NLP手法を用いて試行とトピックの表現方法を探索し、共通の検索モデルを用いて各トピックに関連するトライアルのランク付けリストを生成する。
提案されたすべての実行の結果は、すべてのトピックの中央値よりもはるかに上回っていますが、改善の余地はたくさんあります。
論文 参考訳(メタデータ) (2022-02-16T04:56:47Z) - Benchmarking Automated Clinical Language Simplification: Dataset,
Algorithm, and Evaluation [48.87254340298189]
我々はMedLaneという名の新しいデータセットを構築し、自動化された臨床言語簡易化手法の開発と評価を支援する。
我々は,人間のアノテーションの手順に従い,最先端のパフォーマンスを実現するDECLAREと呼ばれる新しいモデルを提案する。
論文 参考訳(メタデータ) (2020-12-04T06:09:02Z) - A Systematic Review of Natural Language Processing for Knowledge
Management in Healthcare [0.6193838300896449]
本研究の目的は,NLPの可能性,特にNLPが医療領域における知識管理プロセスをどのようにサポートするかを明らかにすることである。

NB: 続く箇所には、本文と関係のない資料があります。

(* ===== verification/File.v ===== *)
(** * Open files (file.c, file.h, and pipealloc of pipe.c)

    The table of open files over the file system and the pipes.  A file is an
    index of [ftable.file]; what it stands for is an inode, with an offset, or an
    end of a pipe.  A read or a write of a pipe may sleep, so it ends with a
    [segment] of [Pipe]; the calls on inodes always return. *)

From stdpp Require Import base numbers list gmap strings.
From S2P Require Import Prelude Spinlock Machine Pipe Ide Store Log Fs.

Open Scope Z_scope.

Definition NFILE : nat := 100.

Inductive fdtype := FD_NONE | FD_PIPE | FD_INODE.

#[export] Instance fdtype_eq_dec : EqDecision fdtype.
Proof. solve_decision. Defined.

(** [struct file]; [f_pipe] is the address of the pipe, [f_ip] the inode. *)
Record file := mkfile {
  f_type : fdtype;
  f_ref : Z;
  f_readable : bool;
  f_writable : bool;
  f_pipe : Z;
  f_ip : nat;
  f_off : Z;
}.

Definition set_f_type (v : fdtype) (x : file) : file :=
  mkfile v (f_ref x) (f_readable x) (f_writable x) (f_pipe x) (f_ip x) (f_off x).
Definition set_f_ref (v : Z) (x : file) : file :=
  mkfile (f_type x) v (f_readable x) (f_writable x) (f_pipe x) (f_ip x) (f_off x).
Definition set_f_off (v : Z) (x : file) : file :=
  mkfile (f_type x) (f_ref x) (f_readable x) (f_writable x) (f_pipe x) (f_ip x) v.

(** The pipes as file.c and [pipealloc] use them, each named by its page. *)
Class Pipes (P : Type) := {
  pipes_kalloc : M P Z;
  pipes_kfree : Z -> M P unit;
  pipes_init : Z -> M P unit;
  pipes_close : Z -> bool -> M P unit;
  pipes_read : Z -> Z -> M P (segment * list Z);
  pipes_write : Z -> list Z -> Z -> M P (segment * Z);
}.

Section File.
Context {S P : Type} {BC : BufferCache S} {DV : Devsw S} {PI : Pipes P}.

(** [ftable] over the globals of fs.c and the pipes. *)
Record fdst := mkfdst {
  fd_fs : fstate S;
  ftable : list file;
  fd_pipes : P;
}.

Definition set_fd_fs (v : fstate S) (s : fdst) : fdst := mkfdst v (ftable s) (fd_pipes s).
Definition set_ftable (v : list file) (s : fdst) : fdst := mkfdst (fd_fs s) v (fd_pipes s).
Definition set_fd_pipes (v : P) (s : fdst) : fdst := mkfdst (fd_fs s) (ftable s) v.

Definition infs {A} (m : M (fstate S) A) : M fdst A := fun s =>
  match m (fd_fs s) with
  | Ok (a, t) => Ok (a, set_fd_fs t s)
  | Err e => Err e
  end.
Definition inpipes {A} (m : M P A) : M fdst A := fun s =>
  match m (fd_pipes s) with
  | Ok (a, t) => Ok (a, set_fd_pipes t s)
  | Err e => Err e
  end.

Definition t_initlock : M fdst unit := infs (inlog (zoom (bc_initlock FTABLE))).
Definition t_acquire : M fdst unit := infs (inlog (zoom (bc_acquire FTABLE))).
Definition t_release : M fdst unit := infs (inlog (zoom (bc_release FTABLE))).
Definition t_begin_op : M fdst unit := infs (inlog begin_op).
Definition t_end_op : M fdst unit := infs (inlog end_op).

Definition getf (f : nat) : M fdst file := fun s =>
  match ftable s !! f with Some x => Ok (x, s) | None => Err Fault end.
Definition modf (f : nat) (g : file -> file) : M fdst unit := fun s =>
  match ftable s !! f with Some x => Ok (tt, set_ftable (<[f := g x]> (ftable s)) s) | None => Err Fault end.

Definition fileinit : M fdst unit := t_initlock.

(** [for(f = ftable.file; f < ftable.file + NFILE; f++) if(f->ref == 0)]. *)
Fixpoint filealloc_scan (l : list file) (i : nat) : option nat :=
  match l with
  | [] => None
  | x :: l => if f_ref x =? 0 then Some i else filealloc_scan l (Datatypes.S i)
  end.

Definition filealloc : M fdst (option nat) :=
  t_acquire ;;
  l ← gets ftable;
  match filealloc_scan l 0 with
  | Some f => modf f (set_f_ref 1) ;; t_release ;; mret (Some f)
  | None => t_release ;; mret None
  end.

Definition filedup (f : nat) : M fdst nat :=
  t_acquire ;;
  x ← getf f;
  if f_ref x <? 1 then panic "filedup" else
  modf f (set_f_ref (f_ref x + 1)) ;;
  t_release ;;
  mret f.

Definition fileclose (f : nat) : M fdst unit :=
  t_acquire ;;
  x ← getf f;
  if f_ref x <? 1 then panic "fileclose" else
  modf f (set_f_ref (f_ref x - 1)) ;;
  ff ← getf f;
  if 0 <? f_ref ff then t_release else
  modf f (set_f_ref 0) ;;
  modf f (set_f_type FD_NONE) ;;
  t_release ;;
  match f_type ff with
  | FD_PIPE => inpipes (pipes_close (f_pipe ff) (f_writable ff))
  | FD_INODE => t_begin_op ;; infs (iput (f_ip ff)) ;; t_end_op
  | FD_NONE => mret tt
  end.

(** [*st] on success. *)
Definition filestat (f : nat) : M fdst (Z * option stat) :=
  x ← getf f;
  match f_type x with
  | FD_INODE =>
      infs (ilock (f_ip x)) ;;
      st ← infs (stati (f_ip x));
      infs (iunlock (f_ip x)) ;;
      mret (0, Some st)
  | _ => mret (-1, None)
  end.

(** The bytes go to [addr]. *)
Definition fileread (f : nat) (n : Z) : M fdst (segment * list Z) :=
  x ← getf f;
  if negb (f_readable x) then mret (Return (-1), []) else
  match f_type x with
  | FD_PIPE => inpipes (pipes_read (f_pipe x) n)
  | FD_INODE =>
      infs (ilock (f_ip x)) ;;
      x ← getf f;
      r ← infs (readi (f_ip x) (f_off x) (u32 n));
      when (0 <? r.1) (modf f (fun x => set_f_off (u32 (f_off x + r.1)) x)) ;;
      infs (iunlock (f_ip x)) ;;
      mret (Return r.1, r.2)
  | FD_NONE => panic "fileread"
  end.

(** [int max = ((LOGSIZE-1-1-2) / 2) * 512], the bytes of one transaction. *)
Definition max_write : Z := (LOGSIZE - 1 - 1 - 2) / 2 * 512.

(** [while(i < n)] from [i] on; returns with the final [i]. *)
Fixpoint filewrite_loop (fuel : nat) (f : nat) (addr : list Z) (n i : Z) : M fdst Z :=
  if n <=? i then mret i else
  match fuel with
  | O => fail NoFuel
  | Datatypes.S fuel =>
      let n1 := if max_write <? n - i then max_write else n - i in
      t_begin_op ;;
      x ← getf f;
      infs (ilock (f_ip x)) ;;
      x ← getf f;
      r ← infs (writei (f_ip x) (drop (Z.to_nat i) addr) (f_off x) n1);
      when (0 <? r) (modf f (fun x => set_f_off (u32 (f_off x + r)) x)) ;;
      infs (iunlock (f_ip x)) ;;
      t_end_op ;;
      if r <? 0 then mret i
      else if negb (r =? n1) then panic "short filewrite"
      else filewrite_loop fuel f addr n (i + r)
  end.

(** Each round writes [max_write] bytes but for the last. *)
Definition write_rounds (n : Z) : nat := Z.to_nat (n / max_write + 1).

(** The call itself; when the pipe is full it goes on with the segments of
    [pipewrite], from the [i] it returns. *)
Definition filewrite (f : nat) (addr : list Z) (n : Z) : M fdst (segment * Z) :=
  x ← getf f;
  if negb (f_writable x) then mret (Return (-1), 0) else
  match f_type x with
  | FD_PIPE => inpipes (pipes_write (f_pipe x) addr n)
  | FD_INODE =>
      i ← filewrite_loop (write_rounds n) f addr n 0;
      mret (Return (if i =? n then n else -1), i)
  | FD_NONE => panic "filewrite"
  end.

(** The two tests at the end of [pipealloc]'s [bad]: close what was allocated. *)
Definition close_if (o : option nat) : M fdst unit :=
  match o with Some f => fileclose f | None => mret tt end.

Definition pipealloc_bad (p : Z) (f0 f1 : option nat) : M fdst (option (nat * nat)) :=
  when (negb (p =? 0)) (inpipes (pipes_kfree p)) ;;
  close_if f0 ;;
  close_if f1 ;;
  mret None.

(** The two files on success, -1 for [None]. *)
Definition pipealloc : M fdst (option (nat * nat)) :=
  f0 ← filealloc;
  match f0 with
  | None => pipealloc_bad 0 None None
  | Some a =>
      f1 ← filealloc;
      match f1 with
      | None => pipealloc_bad 0 (Some a) None
      | Some b =>
          p ← inpipes pipes_kalloc;
          if p =? 0 then pipealloc_bad 0 (Some a) (Some b) else
          inpipes (pipes_init p) ;;
          modf a (fun x => mkfile FD_PIPE (f_ref x) true false p (f_ip x) (f_off x)) ;;
          modf b (fun x => mkfile FD_PIPE (f_ref x) false true p (f_ip x) (f_off x)) ;;
          mret (Some (a, b))
      end
  end.
End File.
Arguments fdst S P : clear implicits.

(** ** The pipes of pipe.c *)

(** [kalloc] as [pipealloc] uses it: the page and what it holds where the
    pipe's data goes. *)
Class PagePool (W : Type) := {
  pool_kalloc : W -> outcome (Z * list Z * W);
}.

Section Table.
Context {W : Type} {SC : Sched W} {PE : PageEnv W} {PP : PagePool W}.

(** Every pipe with its lock, by the page it lives in; the pages just taken. *)
Record pipes := mkpipes {
  pt_cpu : cpu;
  pt_world : W;
  pt_tab : gmap Z (spinlock * pipe);
  pt_new : gmap Z (list Z);
}.

(** A call on the pipe at [p], which runs on its lock and its fields. *)
Definition on_pipe {A} (p : Z) (m : M (pst W) A) : M pipes A := fun s =>
  match pt_tab s !! p with
  | None => Err Fault
  | Some (lk, q) =>
      match m (mkpst (mkmach [lk] (pt_cpu s) (pt_world s)) q) with
      | Ok (a, t) =>
          match m_locks (pp_mach t) with
          | [lk] => Ok (a, mkpipes (m_cpu (pp_mach t)) (m_world (pp_mach t)) (<[p := (lk, pp t)]> (pt_tab s)) (pt_new s))
          | _ => Err Fault
          end
      | Err e => Err e
      end
  end.

#[export] Instance pipes_table : Pipes pipes := {|
  pipes_kalloc := fun s =>
    match pool_kalloc (pt_world s) with
    | Ok (p, d, w) => Ok (p, mkpipes (pt_cpu s) w (pt_tab s) (<[p := d]> (pt_new s)))
    | Err e => Err e
    end;
  pipes_kfree p := fun s =>
    match env_kfree p (pt_world s) with
    | Ok w => Ok (tt, mkpipes (pt_cpu s) w (pt_tab s) (delete p (pt_new s)))
    | Err e => Err e
    end;
  pipes_init p := fun s =>
    match pt_new s !! p with
    | Some d => Ok (tt, mkpipes (pt_cpu s) (pt_world s) (<[p := (initlock, new_pipe p d)]> (pt_tab s)) (delete p (pt_new s)))
    | None => Err Fault
    end;
  pipes_close p writable := on_pipe p (pipeclose writable);
  pipes_read p n := on_pipe p (piperead n);
  pipes_write p addr n := on_pipe p (pipewrite addr n 0);
|}.
End Table.
Arguments pipes W : clear implicits.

本稿では、医療分野における知識の創出、獲得、共有、適用の方法について、最先端のNLP研究を包括的に調査する。
論文 参考訳(メタデータ) (2020-07-17T17:50:50Z)
関連論文リストは本サイト内にある論文のタイトル・アブストラクトから自動的に作成しています。
指定された論文の情報です。
本サイトの運営者は本サイト(すべての情報・翻訳含む)の品質を保証せず、本サイト(すべての情報・翻訳含む)を使用して発生したあらゆる結果について一切の責任を負いません。